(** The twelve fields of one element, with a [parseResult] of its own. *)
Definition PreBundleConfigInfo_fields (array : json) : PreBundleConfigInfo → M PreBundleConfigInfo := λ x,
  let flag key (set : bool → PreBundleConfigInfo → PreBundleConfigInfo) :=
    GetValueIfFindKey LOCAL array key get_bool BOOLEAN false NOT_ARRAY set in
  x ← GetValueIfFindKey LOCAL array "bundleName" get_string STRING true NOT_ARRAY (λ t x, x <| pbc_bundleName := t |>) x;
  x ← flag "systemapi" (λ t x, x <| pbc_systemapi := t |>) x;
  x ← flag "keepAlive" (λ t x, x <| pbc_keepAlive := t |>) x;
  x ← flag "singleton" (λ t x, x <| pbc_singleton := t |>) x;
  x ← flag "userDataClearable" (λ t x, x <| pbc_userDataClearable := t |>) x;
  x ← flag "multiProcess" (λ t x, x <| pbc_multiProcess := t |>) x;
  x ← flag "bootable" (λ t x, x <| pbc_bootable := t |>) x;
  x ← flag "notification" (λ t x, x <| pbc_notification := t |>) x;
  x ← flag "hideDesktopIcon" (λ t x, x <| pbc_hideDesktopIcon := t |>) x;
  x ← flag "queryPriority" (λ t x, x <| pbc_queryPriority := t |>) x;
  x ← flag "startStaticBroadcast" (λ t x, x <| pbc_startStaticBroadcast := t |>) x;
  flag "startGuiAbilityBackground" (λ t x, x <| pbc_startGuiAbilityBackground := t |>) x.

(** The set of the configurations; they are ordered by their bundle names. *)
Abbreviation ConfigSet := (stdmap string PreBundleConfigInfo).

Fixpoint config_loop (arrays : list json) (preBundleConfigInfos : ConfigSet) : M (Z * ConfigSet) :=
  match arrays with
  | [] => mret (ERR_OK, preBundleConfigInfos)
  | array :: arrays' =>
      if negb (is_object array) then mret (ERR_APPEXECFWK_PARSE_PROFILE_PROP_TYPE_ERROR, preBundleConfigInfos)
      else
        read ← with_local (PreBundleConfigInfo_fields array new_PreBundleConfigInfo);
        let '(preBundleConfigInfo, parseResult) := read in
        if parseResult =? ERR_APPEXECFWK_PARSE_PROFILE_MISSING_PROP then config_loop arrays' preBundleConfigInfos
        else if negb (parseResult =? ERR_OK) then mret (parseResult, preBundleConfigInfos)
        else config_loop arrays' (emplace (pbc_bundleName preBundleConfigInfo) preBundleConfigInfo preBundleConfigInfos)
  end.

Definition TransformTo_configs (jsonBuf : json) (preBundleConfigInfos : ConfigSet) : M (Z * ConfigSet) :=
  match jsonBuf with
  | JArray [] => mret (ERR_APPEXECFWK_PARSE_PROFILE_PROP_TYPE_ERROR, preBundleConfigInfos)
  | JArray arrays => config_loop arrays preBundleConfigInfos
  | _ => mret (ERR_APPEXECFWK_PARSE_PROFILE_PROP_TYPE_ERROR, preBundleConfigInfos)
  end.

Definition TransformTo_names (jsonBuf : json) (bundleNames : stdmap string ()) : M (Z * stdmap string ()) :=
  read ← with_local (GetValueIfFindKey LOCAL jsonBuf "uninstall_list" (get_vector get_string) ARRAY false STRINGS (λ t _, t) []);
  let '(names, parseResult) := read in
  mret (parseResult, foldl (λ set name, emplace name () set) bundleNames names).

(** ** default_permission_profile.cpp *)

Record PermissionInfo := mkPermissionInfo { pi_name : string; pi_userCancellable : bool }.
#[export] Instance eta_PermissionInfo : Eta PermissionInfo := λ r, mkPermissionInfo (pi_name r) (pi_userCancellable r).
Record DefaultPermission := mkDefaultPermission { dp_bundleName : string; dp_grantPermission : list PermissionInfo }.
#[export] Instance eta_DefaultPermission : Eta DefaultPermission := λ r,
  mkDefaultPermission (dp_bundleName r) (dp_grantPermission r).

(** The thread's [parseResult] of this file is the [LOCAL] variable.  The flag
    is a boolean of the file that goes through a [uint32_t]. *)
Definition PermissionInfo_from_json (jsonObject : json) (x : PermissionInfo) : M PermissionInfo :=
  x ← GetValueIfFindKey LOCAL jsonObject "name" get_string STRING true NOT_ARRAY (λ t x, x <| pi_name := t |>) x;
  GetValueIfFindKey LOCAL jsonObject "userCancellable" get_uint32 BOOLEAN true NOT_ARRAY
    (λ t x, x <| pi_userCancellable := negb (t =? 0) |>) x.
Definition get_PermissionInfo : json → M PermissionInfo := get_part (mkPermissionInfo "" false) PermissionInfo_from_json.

--

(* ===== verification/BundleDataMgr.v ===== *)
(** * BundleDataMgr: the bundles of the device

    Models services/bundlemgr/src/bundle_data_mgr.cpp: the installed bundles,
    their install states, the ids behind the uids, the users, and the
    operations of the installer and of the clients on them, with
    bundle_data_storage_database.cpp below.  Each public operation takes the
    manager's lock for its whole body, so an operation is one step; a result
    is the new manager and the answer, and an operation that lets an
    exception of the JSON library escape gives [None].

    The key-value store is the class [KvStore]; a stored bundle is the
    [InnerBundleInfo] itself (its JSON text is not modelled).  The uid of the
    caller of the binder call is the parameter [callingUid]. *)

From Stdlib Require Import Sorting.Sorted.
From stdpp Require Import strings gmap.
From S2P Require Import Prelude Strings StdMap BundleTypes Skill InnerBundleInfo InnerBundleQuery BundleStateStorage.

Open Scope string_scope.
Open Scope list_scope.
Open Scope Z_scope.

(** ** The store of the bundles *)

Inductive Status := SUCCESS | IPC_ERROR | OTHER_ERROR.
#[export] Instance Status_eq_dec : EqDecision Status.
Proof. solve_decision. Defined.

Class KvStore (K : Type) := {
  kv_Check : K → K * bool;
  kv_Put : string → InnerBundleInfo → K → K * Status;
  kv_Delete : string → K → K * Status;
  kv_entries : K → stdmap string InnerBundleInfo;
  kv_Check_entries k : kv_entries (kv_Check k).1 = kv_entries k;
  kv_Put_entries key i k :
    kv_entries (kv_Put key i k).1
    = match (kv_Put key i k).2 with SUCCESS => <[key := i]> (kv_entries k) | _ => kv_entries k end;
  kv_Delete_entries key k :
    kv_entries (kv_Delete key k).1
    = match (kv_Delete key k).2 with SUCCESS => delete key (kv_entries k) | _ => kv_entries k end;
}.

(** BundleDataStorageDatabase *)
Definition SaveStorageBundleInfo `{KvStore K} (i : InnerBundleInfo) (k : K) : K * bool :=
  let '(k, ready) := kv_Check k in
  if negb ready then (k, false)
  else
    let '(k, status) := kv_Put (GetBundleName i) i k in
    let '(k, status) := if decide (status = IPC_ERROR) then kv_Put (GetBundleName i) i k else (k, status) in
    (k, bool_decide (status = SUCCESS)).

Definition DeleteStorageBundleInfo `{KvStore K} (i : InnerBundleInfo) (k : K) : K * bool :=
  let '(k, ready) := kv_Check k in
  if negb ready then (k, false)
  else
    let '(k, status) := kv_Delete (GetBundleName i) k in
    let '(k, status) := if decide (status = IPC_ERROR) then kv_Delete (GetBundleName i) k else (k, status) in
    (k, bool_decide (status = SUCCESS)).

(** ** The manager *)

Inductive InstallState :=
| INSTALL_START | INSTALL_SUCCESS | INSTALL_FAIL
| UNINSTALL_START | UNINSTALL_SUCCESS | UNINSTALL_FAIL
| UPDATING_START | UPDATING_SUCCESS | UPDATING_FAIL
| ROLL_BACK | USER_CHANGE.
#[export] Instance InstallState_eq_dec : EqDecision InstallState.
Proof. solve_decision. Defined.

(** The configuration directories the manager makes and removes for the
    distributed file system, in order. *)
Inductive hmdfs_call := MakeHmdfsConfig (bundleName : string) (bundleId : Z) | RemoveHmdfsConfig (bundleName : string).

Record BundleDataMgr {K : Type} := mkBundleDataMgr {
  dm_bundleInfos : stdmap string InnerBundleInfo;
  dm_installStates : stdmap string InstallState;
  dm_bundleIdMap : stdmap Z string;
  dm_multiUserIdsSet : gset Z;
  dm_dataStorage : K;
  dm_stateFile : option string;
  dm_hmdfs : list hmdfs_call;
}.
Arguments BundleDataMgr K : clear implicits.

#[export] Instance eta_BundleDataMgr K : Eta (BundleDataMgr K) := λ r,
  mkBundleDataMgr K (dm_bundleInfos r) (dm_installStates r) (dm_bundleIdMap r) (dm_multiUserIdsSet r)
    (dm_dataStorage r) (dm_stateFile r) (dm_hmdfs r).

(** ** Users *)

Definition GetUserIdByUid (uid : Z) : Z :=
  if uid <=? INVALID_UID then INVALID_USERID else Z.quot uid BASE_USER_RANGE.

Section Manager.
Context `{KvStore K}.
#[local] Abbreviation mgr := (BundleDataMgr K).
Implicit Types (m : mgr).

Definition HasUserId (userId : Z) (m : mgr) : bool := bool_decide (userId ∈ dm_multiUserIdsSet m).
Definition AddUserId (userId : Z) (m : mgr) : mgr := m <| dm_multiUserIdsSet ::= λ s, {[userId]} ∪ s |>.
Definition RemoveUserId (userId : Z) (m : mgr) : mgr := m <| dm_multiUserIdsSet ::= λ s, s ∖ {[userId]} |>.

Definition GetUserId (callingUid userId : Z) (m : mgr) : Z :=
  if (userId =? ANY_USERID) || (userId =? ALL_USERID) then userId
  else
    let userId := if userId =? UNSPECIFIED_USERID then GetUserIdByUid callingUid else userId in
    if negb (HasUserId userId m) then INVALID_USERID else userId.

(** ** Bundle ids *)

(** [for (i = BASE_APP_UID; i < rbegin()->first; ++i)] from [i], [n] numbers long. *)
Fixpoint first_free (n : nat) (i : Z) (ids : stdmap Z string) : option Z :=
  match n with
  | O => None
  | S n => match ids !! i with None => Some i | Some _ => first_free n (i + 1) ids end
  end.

--

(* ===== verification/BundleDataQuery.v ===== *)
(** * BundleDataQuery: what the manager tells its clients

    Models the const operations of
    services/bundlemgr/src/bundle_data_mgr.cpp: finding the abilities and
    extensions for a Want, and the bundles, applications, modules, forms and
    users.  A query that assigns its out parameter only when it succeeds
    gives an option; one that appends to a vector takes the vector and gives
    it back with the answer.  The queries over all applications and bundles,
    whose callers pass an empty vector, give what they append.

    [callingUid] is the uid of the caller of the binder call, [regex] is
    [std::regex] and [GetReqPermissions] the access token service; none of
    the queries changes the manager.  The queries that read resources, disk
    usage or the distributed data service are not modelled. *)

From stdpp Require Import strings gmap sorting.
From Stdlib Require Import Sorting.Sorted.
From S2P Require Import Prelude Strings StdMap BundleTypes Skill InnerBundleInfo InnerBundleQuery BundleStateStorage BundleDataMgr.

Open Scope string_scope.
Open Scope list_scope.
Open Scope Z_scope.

--

PROBLEM DESCRIPTION:
Return each line of the records above in which the word "parameter" occurs.

ANSWER:
    caller of the binder call is the parameter [callingUid]. *)
    users.  A query that assigns its out parameter only when it succeeds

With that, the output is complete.